▶ [TASK TO CARRY OUT]
Say how many of the lines below contain the word "Hnone"; nothing else belongs in the answer.

■ ■ ■

(* ===== verification/TrackerTable.v ===== *)
(** * The tracker as a map of maps

    Seen from outside the tracker is a map from the names of groups to the
    maps from the ids of their servers to the states of these
    ([tracker_table]).  The lemmas give the effect of a change of one group,
    of a new group and of a join on it. *)

From S2P Require Import Prelude CLib SortedArray TrackerMem TrackerMemInv TrackerMemOps TrackerMemSpec TrackerAlive.
From S2P Require Import TrackerGroups TrackerKeeps TrackerGroupsInv TrackerJoin TrackerJoinInv.
#[local] Open Scope Z_scope.

Definition tracker_table (T : tracker_state) : gmap (list Z) (gmap (list Z) Z) := group_table server_states T.

(** ** Changes that leave the groups alone *)

Lemma groups_ok_same w T T' : groups_ok w T → g_groups T' = g_groups T → gmem T' = gmem T → groups_ok w T'.
Proof.
  intros [] Hg Hm. unfold in_use in *. by constructor; unfold in_use; rewrite ?Hg, ?Hm.
Qed.

(** ** Members *)

Lemma member_standing T gm : member_ok (m_group gm) (m_details gm) →
  ∃ v, standing v (server_states (enter T gm)) (enter T gm).
Proof.
  intros (_ & [v Hok] & Hc & Hr). exists v. constructor; [done|by split|]. by apply (server_states_ok v (enter T gm)).
Qed.

Lemma standing_member v m s : standing v m s → (length (group_name (grp s)) < FDFS_GROUP_NAME_SIZE)%nat →
  member_ok (grp s) (details s) ∧ server_states s = m.
Proof.
  intros [Hok [Hr Hc] Hm] Hn. split; [|by apply (server_states_eq v s)].
  split; [done|]. split; [by exists v|]. by split.
Qed.

Section one.
Context {w : groups_view} {T : tracker_state} (Hok : groups_ok w T).

Lemma table_lookup p gm : p ∈ w_all w → gmem T !! p = Some gm →
  tracker_table T !! group_name (m_group gm) = Some (server_states (enter T gm)).
Proof. apply (group_table_lookup server_states w T p gm Hok). Qed.

Lemma table_leave p gm s :
  groups_ok w (leave T p s) → p ∈ w_all w → gmem T !! p = Some gm → group_name (grp s) = group_name (m_group gm) →
  tracker_table (leave T p s) = <[group_name (m_group gm) := server_states s]> (tracker_table T).
Proof. intros Hok'. by apply (group_table_leave server_states w). Qed.

(** A table is given by its members. *)
Lemma table_eq w' T' : groups_ok w' T' →
  (∀ p, p ∈ w_all w' ↔ p ∈ w_all w) → (∀ p, p ∈ w_all w → gmem T' !! p = gmem T !! p) →
  tracker_table T' = tracker_table T.
Proof.
  intros Hok' Hall Hm. apply map_eq. intros k. apply option_eq. intros y.
  unfold tracker_table. rewrite (group_table_spec _ w' _ k y Hok'), (group_table_spec _ w T k y Hok).
  split; intros (p & gm & Hp & Hgm & Hn & Hy); exists p, gm.
  - apply Hall in Hp. rewrite <- Hm by done. done.
  - rewrite Hm by done. by rewrite Hall.
Qed.

(** A new group has no servers. *)
Lemma table_new w' T' p gm spare :
  groups_ok w' T' → w_all w' = w_all w ++ [p] → (∀ q, q ∈ w_all w → gmem T' !! q = gmem T !! q) →
  (∀ q, q ∈ w_all w → name_of (gmem T) q ≠ Some (group_name (m_group gm))) →
  gmem T' !! p = Some gm → group_ok (empty_view spare) (m_group gm) (m_details gm) →
  tracker_table T' = <[group_name (m_group gm) := ∅]> (tracker_table T).
Proof.
  intros Hok' Hall Hm Hnew Hgm Hgok.
  assert (He : server_states (enter T' gm) = ∅).
  { apply (server_states_eq (empty_view spare)); [done|]. apply empty_states. }
  apply map_eq. intros k. destruct (decide (group_name (m_group gm) = k)) as [<-|Hne].
  - rewrite lookup_insert_eq, <- He. apply (group_table_lookup server_states w' T' p gm Hok'); [|done].
    rewrite Hall. apply elem_of_app. right. by left.
  - rewrite lookup_insert_ne by done. apply option_eq. intros y.
    unfold tracker_table. rewrite (group_table_spec _ w' _ k y Hok'), (group_table_spec _ w T k y Hok).
    split; intros (q & gm' & Hq & Hgm' & Hn & Hy); exists q, gm'.
    + rewrite Hall in Hq. apply elem_of_app in Hq as [Hq| ->%list_elem_of_singleton]; [|by simplify_eq].
      rewrite <- Hm by done. done.
    + rewrite Hall, Hm by done. split; [apply elem_of_app; by left|done].
Qed.

End one.

(** ** A server joins *)

Section join.
Context (env : nat → answer) (cfg : groups_config) (b : FDFSStorageJoinBody).
Context (Hb : body_ok b) (Hoom : ¬ oom env) (Hids : ids_ok (t_config cfg)).
Context (Hname : (length (j_group_name b) < FDFS_GROUP_NAME_SIZE)%nat).

Lemma add_tracker_servers_ok T :
  returns (add_tracker_servers env b) T (λ _ T', g_groups T' = g_groups T ∧ gmem T' = gmem T).
Proof.
  unfold add_tracker_servers. gstep. destruct (g_tracker_servers T).
  - unfold tracker_mem_check_add_tracker_servers. destruct (decide _); [by apply returns_ret|]. gstep.
    destruct (g_last_tracker_servers T); [by apply returns_ret|]. destruct (_ <? _); [by apply returns_ret|].
    gstep. destruct (c_true _); [by apply returns_ret|]. gstep. by apply returns_ret.
  - unfold tracker_mem_first_add_tracker_servers. gstep. destruct (c_true _); [by apply returns_ret|].
    gstep. by apply returns_ret.
Qed.

(** The table after a join. *)
Definition join_table (ip : list Z) (M : gmap (list Z) (gmap (list Z) Z)) (r : Z) (M' : gmap (list Z) (gmap (list Z) Z)) : Prop :=
  (r ≠ 0 ∧ M' = M) ∨
  ∃ m', join_states cfg b (j_group_name b) ip (default ∅ (M !! j_group_name b)) r m' ∧ M' = <[j_group_name b := m']> M.

(** The client that joined points to a group and a server of it. *)
Definition client_ok (w : groups_view) (T : tracker_state) (p q : positive) : Prop :=
  p ∈ w_all w ∧ ∃ gm v, gmem T !! p = Some gm ∧ group_ok v (m_group gm) (m_details gm) ∧ q ∈ v_all v.

Lemma join_in_ok w T p ip :
  groups_ok w T → p ∈ w_all w → name_of (gmem T) p = Some (j_group_name b) → (length ip < FDFS_STORAGE_ID_MAX_SIZE)%nat →
  returns (in_group p (join_group env cfg ip b)) T (λ x T', groups_ok w T' ∧
    join_table ip (tracker_table T) x.1 (tracker_table T') ∧
    (x.1 = 0 → ∃ q, x.2 = Some q ∧ client_ok w T' p q)).
Proof.
  intros Hok Hp Hn Hip. destruct (gok_members _ _ Hok p Hp) as (gm & Hgm & Hmem). unfold name_of in Hn. rewrite Hgm in Hn.
  injection Hn as Hn. destruct (member_standing T gm Hmem) as [v Hs]. assert (Hlen := proj1 Hmem).
  apply (returns_in_group T p gm); [done|].
  eapply returns_mono; [by apply (join_group_ok env cfg b Hb Hoom Hids v _ _ ip Hs)|].
  intros x s (Hns & v' & m' & Hs' & Hjoin & Hq). cbn in Hns, Hjoin.
  destruct (standing_member v' m' s Hs') as [Hmem' Hm']; [by rewrite Hns|].
  assert (Hok' : groups_ok w (leave T p s)) by (destruct s; by apply (groups_ok_member Hok p gm)).
  split; [done|]. split.
  - right. exists m'. rewrite <- Hn. split.
    + rewrite (table_lookup Hok p gm Hp Hgm). exact Hjoin.
    + rewrite (table_leave Hok p gm s Hok' Hp Hgm Hns). by rewrite Hm'.
  - intros E. destruct (Hq E) as (q & Eq & Hqv). exists q. split; [done|]. split; [done|].
    eexists _, v'. split; [cbn; by rewrite lookup_insert_eq|]. split; [apply Hs'|done].
Qed.

Lemma add_group_and_storage_ok w T ip :
  groups_ok w T → (length ip < FDFS_STORAGE_ID_MAX_SIZE)%nat →
  returns (tracker_mem_add_group_and_storage env cfg ip b) T (λ x T', ∃ w', groups_ok w' T' ∧
    join_table ip (tracker_table T) x.1.1 (tracker_table T') ∧
    (x.1.1 = 0 → ∃ p q, x.1.2 = Some p ∧ x.2 = Some q ∧ client_ok w' T' p q)).
Proof.
  intros Hok Hip. unfold tracker_mem_add_group_and_storage. apply returns_bind.
  eapply returns_mono; [apply add_tracker_servers_ok|]. intros r T1 [Hg1 Hm1].
  assert (Hok1 : groups_ok w T1) by by apply (groups_ok_same w T).
  assert (Ht1 : tracker_table T1 = tracker_table T) by (apply (table_eq Hok w T1); [done|done|by rewrite Hm1]).
  destruct (c_true r) eqn:Er.
  { apply returns_ret. exists w. split; [done|]. apply c_true_spec in Er. split; [by left|done]. }
  apply returns_bind. eapply returns_mono; [apply (add_group_ex_ok env cfg w T1 _ Hok1 Hname); by right|].
  intros [[r2 pp] ins] T2 (w2 & Hok2 & Hold & Hx).
  destruct (c_true r2) eqn:Er2; [by destruct Hoom; apply Hx|].
  destruct Hx as (p & -> & Hp & Hins).
  assert (Ht2 : name_of (gmem T2) p = Some (j_group_name b) ∧
    (tracker_table T2 = tracker_table T ∨
     tracker_table T !! j_group_name b = None ∧ tracker_table T2 = <[j_group_name b := ∅]> (tracker_table T))).
  { destruct ins.
    - destruct Hins as (Hall & Hnew & gm & spare & Hgm & Hn & _ & Hgok). split; [by rewrite (name_of_member p gm Hgm), Hn|].
      right. rewrite <- Hn, <- Ht1. split; [apply (group_table_none _ w T1); [done|by rewrite Hn]|].
      apply (table_new Hok1 w2 T2 p gm spare); try done. by rewrite Hn.
    - destruct Hins as [Hall Hn]. rewrite Hall in Hp. split; [unfold name_of; rewrite Hold by done; exact Hn|]. left.
      rewrite <- Ht1. apply (table_eq Hok1 w2 T2); [done|by rewrite Hall|done]. }
  destruct Ht2 as [Hn2 Ht2].
  assert (Hstep : ∀ r M', join_table ip (tracker_table T2) r M' → join_table ip (tracker_table T) r M').
  { intros r3 M [[Hr3 ->]|(m' & Hj & ->)].
    - destruct Ht2 as [E|[Hnone E]]; rewrite E; [by left|]. right. exists ∅. rewrite Hnone. split; [|done]. by left.
    - right. exists m'. destruct Ht2 as [E|[Hnone E]]; rewrite E in Hj |- *; [done|].
      rewrite lookup_insert_eq in Hj. rewrite Hnone, insert_insert_eq. done. }
  apply returns_bind. eapply (returns_mono _ _ (λ _ T', g_groups T' = g_groups T2 ∧ gmem T' = gmem T2)).
  { destruct ins; [gstep; by apply returns_ret|by apply returns_ret]. }
  intros r3 T3 [Hg3 Hm3]. assert (Hok3 : groups_ok w2 T3) by by apply (groups_ok_same w2 T2).
  assert (Ht3 : tracker_table T3 = tracker_table T2) by (apply (table_eq Hok2 w2 T3); [done|done|by rewrite Hm3]).
  destruct (c_true r3) eqn:Er3.
  { apply returns_ret. exists w2. split; [done|]. cbn. apply c_true_spec in Er3. split; [|done].
    rewrite Ht3. apply Hstep. by left. }
  apply returns_bind, (returns_deref _ _ p); [done|]. apply returns_bind.
  eapply returns_mono; [apply (join_in_ok w2 T3 p ip); [done|done|by rewrite Hm3|done]|].
  intros [r4 pq] T4 (Hok4 & Hj & Hq). apply returns_ret. exists w2. split; [done|]. cbn in *. rewrite Ht3 in Hj. split.
  - by apply Hstep.
  - intros E. destruct (Hq E) as (q & -> & Hc). by exists p, q.
Qed.

End join.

■ ■ ■

▶ [WRITTEN RESPONSE]
3